(Records for this exercise Opens)
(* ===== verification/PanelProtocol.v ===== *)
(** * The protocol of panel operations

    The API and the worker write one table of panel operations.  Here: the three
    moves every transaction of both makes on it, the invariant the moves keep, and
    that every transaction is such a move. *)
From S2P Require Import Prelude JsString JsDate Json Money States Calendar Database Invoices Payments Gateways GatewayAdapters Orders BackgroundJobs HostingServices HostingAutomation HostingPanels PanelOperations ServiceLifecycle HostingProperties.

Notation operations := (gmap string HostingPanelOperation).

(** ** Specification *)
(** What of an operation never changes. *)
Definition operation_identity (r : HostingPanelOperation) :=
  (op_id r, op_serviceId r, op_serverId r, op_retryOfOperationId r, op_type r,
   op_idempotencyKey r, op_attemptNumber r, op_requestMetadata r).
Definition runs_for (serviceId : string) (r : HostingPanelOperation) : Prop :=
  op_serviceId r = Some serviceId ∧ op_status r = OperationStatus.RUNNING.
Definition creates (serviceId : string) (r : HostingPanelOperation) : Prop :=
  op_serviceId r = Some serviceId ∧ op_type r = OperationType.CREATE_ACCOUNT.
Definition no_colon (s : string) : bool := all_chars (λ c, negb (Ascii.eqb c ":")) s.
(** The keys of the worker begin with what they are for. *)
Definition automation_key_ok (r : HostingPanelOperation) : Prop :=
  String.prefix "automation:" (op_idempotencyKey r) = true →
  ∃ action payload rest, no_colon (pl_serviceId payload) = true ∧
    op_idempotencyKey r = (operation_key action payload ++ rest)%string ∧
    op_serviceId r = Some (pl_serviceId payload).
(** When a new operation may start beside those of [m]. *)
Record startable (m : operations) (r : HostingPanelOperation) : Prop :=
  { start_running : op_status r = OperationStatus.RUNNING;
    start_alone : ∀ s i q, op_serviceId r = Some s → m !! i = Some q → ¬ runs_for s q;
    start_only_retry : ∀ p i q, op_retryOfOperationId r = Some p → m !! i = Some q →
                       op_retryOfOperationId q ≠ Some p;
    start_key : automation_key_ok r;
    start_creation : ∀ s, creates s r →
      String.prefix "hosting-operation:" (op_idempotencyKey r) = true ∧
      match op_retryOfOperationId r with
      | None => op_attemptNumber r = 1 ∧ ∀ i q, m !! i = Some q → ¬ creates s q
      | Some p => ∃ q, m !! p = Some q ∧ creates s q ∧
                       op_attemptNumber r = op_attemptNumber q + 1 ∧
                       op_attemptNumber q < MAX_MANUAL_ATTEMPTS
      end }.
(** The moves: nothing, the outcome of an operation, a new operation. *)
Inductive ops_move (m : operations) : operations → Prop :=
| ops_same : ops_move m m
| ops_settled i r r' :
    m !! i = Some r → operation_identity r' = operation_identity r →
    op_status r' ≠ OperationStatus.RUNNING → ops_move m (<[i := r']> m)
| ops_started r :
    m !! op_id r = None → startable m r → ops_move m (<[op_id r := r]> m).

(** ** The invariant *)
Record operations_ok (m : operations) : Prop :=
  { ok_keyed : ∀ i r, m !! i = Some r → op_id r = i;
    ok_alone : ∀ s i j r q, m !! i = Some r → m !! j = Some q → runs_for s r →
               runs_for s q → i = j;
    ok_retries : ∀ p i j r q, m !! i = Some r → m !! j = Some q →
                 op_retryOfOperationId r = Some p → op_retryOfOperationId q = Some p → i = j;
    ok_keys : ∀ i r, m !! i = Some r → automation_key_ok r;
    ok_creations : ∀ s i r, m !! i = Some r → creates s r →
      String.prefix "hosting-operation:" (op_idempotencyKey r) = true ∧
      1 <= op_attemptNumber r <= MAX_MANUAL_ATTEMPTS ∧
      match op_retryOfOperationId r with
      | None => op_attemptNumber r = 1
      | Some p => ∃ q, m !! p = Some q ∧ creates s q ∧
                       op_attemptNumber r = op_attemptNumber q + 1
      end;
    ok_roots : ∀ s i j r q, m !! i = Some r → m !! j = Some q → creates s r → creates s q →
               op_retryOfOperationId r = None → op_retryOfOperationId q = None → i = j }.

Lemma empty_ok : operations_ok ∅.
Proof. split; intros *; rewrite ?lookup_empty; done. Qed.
(Records for this exercise Closes)
Take each record above and return it verbatim.

*Your solution*.
(* ===== verification/PanelProtocol.v ===== *)
(** * The protocol of panel operations

    The API and the worker write one table of panel operations.  Here: the three
    moves every transaction of both makes on it, the invariant the moves keep, and
    that every transaction is such a move. *)
From S2P Require Import Prelude JsString JsDate Json Money States Calendar Database Invoices Payments Gateways GatewayAdapters Orders BackgroundJobs HostingServices HostingAutomation HostingPanels PanelOperations ServiceLifecycle HostingProperties.

Notation operations := (gmap string HostingPanelOperation).

(** ** Specification *)
(** What of an operation never changes. *)
Definition operation_identity (r : HostingPanelOperation) :=
  (op_id r, op_serviceId r, op_serverId r, op_retryOfOperationId r, op_type r,
   op_idempotencyKey r, op_attemptNumber r, op_requestMetadata r).
Definition runs_for (serviceId : string) (r : HostingPanelOperation) : Prop :=
  op_serviceId r = Some serviceId ∧ op_status r = OperationStatus.RUNNING.
Definition creates (serviceId : string) (r : HostingPanelOperation) : Prop :=
  op_serviceId r = Some serviceId ∧ op_type r = OperationType.CREATE_ACCOUNT.
Definition no_colon (s : string) : bool := all_chars (λ c, negb (Ascii.eqb c ":")) s.
(** The keys of the worker begin with what they are for. *)
Definition automation_key_ok (r : HostingPanelOperation) : Prop :=
  String.prefix "automation:" (op_idempotencyKey r) = true →
  ∃ action payload rest, no_colon (pl_serviceId payload) = true ∧
    op_idempotencyKey r = (operation_key action payload ++ rest)%string ∧
    op_serviceId r = Some (pl_serviceId payload).
(** When a new operation may start beside those of [m]. *)
Record startable (m : operations) (r : HostingPanelOperation) : Prop :=
  { start_running : op_status r = OperationStatus.RUNNING;
    start_alone : ∀ s i q, op_serviceId r = Some s → m !! i = Some q → ¬ runs_for s q;
    start_only_retry : ∀ p i q, op_retryOfOperationId r = Some p → m !! i = Some q →
                       op_retryOfOperationId q ≠ Some p;
    start_key : automation_key_ok r;
    start_creation : ∀ s, creates s r →
      String.prefix "hosting-operation:" (op_idempotencyKey r) = true ∧
      match op_retryOfOperationId r with
      | None => op_attemptNumber r = 1 ∧ ∀ i q, m !! i = Some q → ¬ creates s q
      | Some p => ∃ q, m !! p = Some q ∧ creates s q ∧
                       op_attemptNumber r = op_attemptNumber q + 1 ∧
                       op_attemptNumber q < MAX_MANUAL_ATTEMPTS
      end }.
(** The moves: nothing, the outcome of an operation, a new operation. *)
Inductive ops_move (m : operations) : operations → Prop :=
| ops_same : ops_move m m
| ops_settled i r r' :
    m !! i = Some r → operation_identity r' = operation_identity r →
    op_status r' ≠ OperationStatus.RUNNING → ops_move m (<[i := r']> m)
| ops_started r :
    m !! op_id r = None → startable m r → ops_move m (<[op_id r := r]> m).

(** ** The invariant *)
Record operations_ok (m : operations) : Prop :=
  { ok_keyed : ∀ i r, m !! i = Some r → op_id r = i;
    ok_alone : ∀ s i j r q, m !! i = Some r → m !! j = Some q → runs_for s r →
               runs_for s q → i = j;
    ok_retries : ∀ p i j r q, m !! i = Some r → m !! j = Some q →
                 op_retryOfOperationId r = Some p → op_retryOfOperationId q = Some p → i = j;
    ok_keys : ∀ i r, m !! i = Some r → automation_key_ok r;
    ok_creations : ∀ s i r, m !! i = Some r → creates s r →
      String.prefix "hosting-operation:" (op_idempotencyKey r) = true ∧
      1 <= op_attemptNumber r <= MAX_MANUAL_ATTEMPTS ∧
      match op_retryOfOperationId r with
      | None => op_attemptNumber r = 1
      | Some p => ∃ q, m !! p = Some q ∧ creates s q ∧
                       op_attemptNumber r = op_attemptNumber q + 1
      end;
    ok_roots : ∀ s i j r q, m !! i = Some r → m !! j = Some q → creates s r → creates s q →
               op_retryOfOperationId r = None → op_retryOfOperationId q = None → i = j }.

Lemma empty_ok : operations_ok ∅.
Proof. split; intros *; rewrite ?lookup_empty; done. Qed.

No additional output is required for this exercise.